Collected data
'''

(** ** Statements *)

Lemma insertEvaluation_ok e id (w w' : DispatchWorld) :
  insertEvaluation e w = (Ok id, w') ->
  ValidatePreSendEvaluation e = Ok tt
  /\ core (dw_db w') = put_eval (mkEvaluationRow id e) (core (dw_db w)).
Proof.
  unfold insertEvaluation. intros Hm. apply bind_ok in Hm as ([] & w1 & H1 & Hm).
  apply lift_ok in H1 as [Hv ->]. calm Hm. see Hm Hc. see Hm Hg. see Hm Hu. next Hm w2 H2.
  apply dp_modify_ok in H2 as ->. apply ret_ok in Hm as [-> ->]. split; [done|]. by rewrite <- Hq.
Qed.

Lemma insert_use_ok g pin e t id (w w' : DispatchWorld) :
  insert_use g pin e t w = (Ok id, w') ->
  exists u, use_ID u = id /\ use_AssignmentID u = pin_Assignment pin
    /\ use_InvocationID u = eval_InvocationID e /\ use_DispatchAttemptID u = eval_DispatchAttemptID e
    /\ core (dw_db w') = mkCore (co_inv (core (dw_db w))) (co_att (core (dw_db w)))
         (co_asg (core (dw_db w))) (co_uses (core (dw_db w)) ++ [u]) (co_reqs (core (dw_db w)))
         (co_evals (core (dw_db w))) (co_res (core (dw_db w))) (co_chal (core (dw_db w)))
         (co_asr (core (dw_db w))).
Proof.
  unfold insert_use. intros Hm. calm Hm. see Hm Hc. see Hm Hg. see Hm Hu. see Hm Hf. next Hm w1 H1.
  apply dp_modify_ok in H1 as ->. apply ret_ok in Hm as [-> ->]. rewrite <- Hq.
  eexists. split_and!; [..|reflexivity]; reflexivity.
Qed.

'''

- PROBLEM DETAILS -
Where the word "apply" shows up in a line of the entries above, count that line; the answer is the total alone.

- WRITTEN REPLY -
4